TASK DESCRIPTION:
Only the last stretch of the records is wanted: restate word for word the line with "match setTheme chosen p with" and every line after it.
____ EXTRACTED DATA
(** ** The drop position of a drag (lines 352-367, 383-394)

    JavaScript numbers are IEEE 754 binary64 values, as are the
    primitive floats used here; [<?] on them is the comparison of
    JavaScript, false when an operand is NaN. *)

(** The part of [getBoundingClientRect()] that is read. *)
Record Box := mkBox { box_top : float; box_height : float }.

(** [y - box.top - box.height / 2] *)
Definition drag_offset (y : float) (box : Box) : float :=
  (y - box_top box - box_height box / 2)%float.

(** The accumulator of the reduction. *)
Record Closest := mkClosest { offset : float; element : option nat }.

(** The callback of [reduce]. *)
Definition closer (y : float) (closest : Closest) (child : nat * Box) : Closest :=
  let offset' := drag_offset y child.2 in
  if (offset' <? 0)%float && (offset closest <? offset')%float
  then mkClosest offset' (Some child.1)
  else closest.

(** [container.querySelectorAll('.flashcard:not(.dragging):not(.hidden)')]:
    the cards that are neither dragged nor hidden, in document order,
    each with its position and the box the layout gives it ([boxes], by
    position). *)
Definition draggableElements (els : list CardEl) (boxes : list Box) : list (nat * Box) :=
  omap (fun '(pos, (el, box)) =>
          if negb (dragging el) && negb (hidden el) then Some (pos, box) else None)
       (zip (seq 0 (length els)) (zip els boxes)).

(** [getDragAfterElement(container, y)], the result as a position. *)
Definition getDragAfterElement (els : list CardEl) (boxes : list Box) (y : float)
  : option nat :=
  element (fold_left (closer y) (draggableElements els boxes)
             (mkClosest neg_infinity None)).

(** What the reduction has found after the children [seen]. *)
Definition closest_of (y : float) (seen : list (nat * Box)) (cl : Closest) : Prop :=
  match element cl with
  | Some p => ∃ box, (p, box) ∈ seen ∧ offset cl = drag_offset y box ∧
                     (drag_offset y box <? 0)%float = true
  | None => offset cl = neg_infinity
  end ∧
  ∀ child, child ∈ seen → (drag_offset y child.2 <? 0)%float = true →
           (offset cl <? drag_offset y child.2)%float = false.

(** The [dragover] listener of the container (lines 383-394) for a
    pointer at [clientY], the cards laid out as [boxes]. *)
Definition flashcardsContainer_dragover (clientY : float) (boxes : list Box)
    (st : State) : State :=
  container_dragover (getDragAfterElement (container st) boxes clientY) st.

(** ** The theme (lines 539-563) *)

Definition THEME_LOCAL_STORAGE_KEY : string := "gemini-flashcards-theme".

(** What the theme code reads and writes: the [dark-mode] class of the
    body, the label of the toggle button, whether the toggle has its
    click listener, and the environment. *)
Record ThemePage := mkThemePage {
  dark_mode : bool;
  toggle_label : string;
  toggle_listening : bool;
  theme_env : Env }.

(** [setTheme(theme)].  The write to storage is not guarded: when it
    throws, the class has been set, the label has not, and the exception
    goes to the caller ([false]). *)
Definition setTheme (theme : string) (p : ThemePage) : ThemePage * bool :=
  let dark := bool_decide (theme = "dark") in
  match setItem THEME_LOCAL_STORAGE_KEY theme (theme_env p) with
  | (e', true) =>
      (mkThemePage dark
         (if dark then "Switch to light mode" else "Switch to dark mode")
         (toggle_listening p) e', true)
  | (e', false) => (mkThemePage dark (toggle_label p) (toggle_listening p) e', false)
  end.

(** The click listener of the theme toggle (lines 559-562); an exception
    in a listener ends the listener only. *)
Definition themeToggle_click (p : ThemePage) : ThemePage :=
  if toggle_listening p
  then (setTheme (if dark_mode p then "light" else "dark") p).1
  else p.

(** [initializeTheme()] for a system that prefers dark or not.  The
    listener is added after [setTheme] returned; [false] when
    [setTheme] threw. *)
Definition initializeTheme (systemPrefersDark : bool) (p : ThemePage)
  : ThemePage * bool :=
  let savedTheme := getItem THEME_LOCAL_STORAGE_KEY (theme_env p) in
  let chosen :=
    match savedTheme with
    | Some t => if JS.truthy t then t
                else if systemPrefersDark then "dark" else "light"
    | None => if systemPrefersDark then "dark" else "light"
    end in
  match setTheme chosen p with
  | (p', true) =>
      (mkThemePage (dark_mode p') (toggle_label p') true (theme_env p'), true)
  | (p', false) => (p', false)
  end.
________
SOLUTION FOR THIS EXERCISE:
  match setTheme chosen p with
  | (p', true) =>
      (mkThemePage (dark_mode p') (toggle_label p') true (theme_env p'), true)
  | (p', false) => (p', false)
  end.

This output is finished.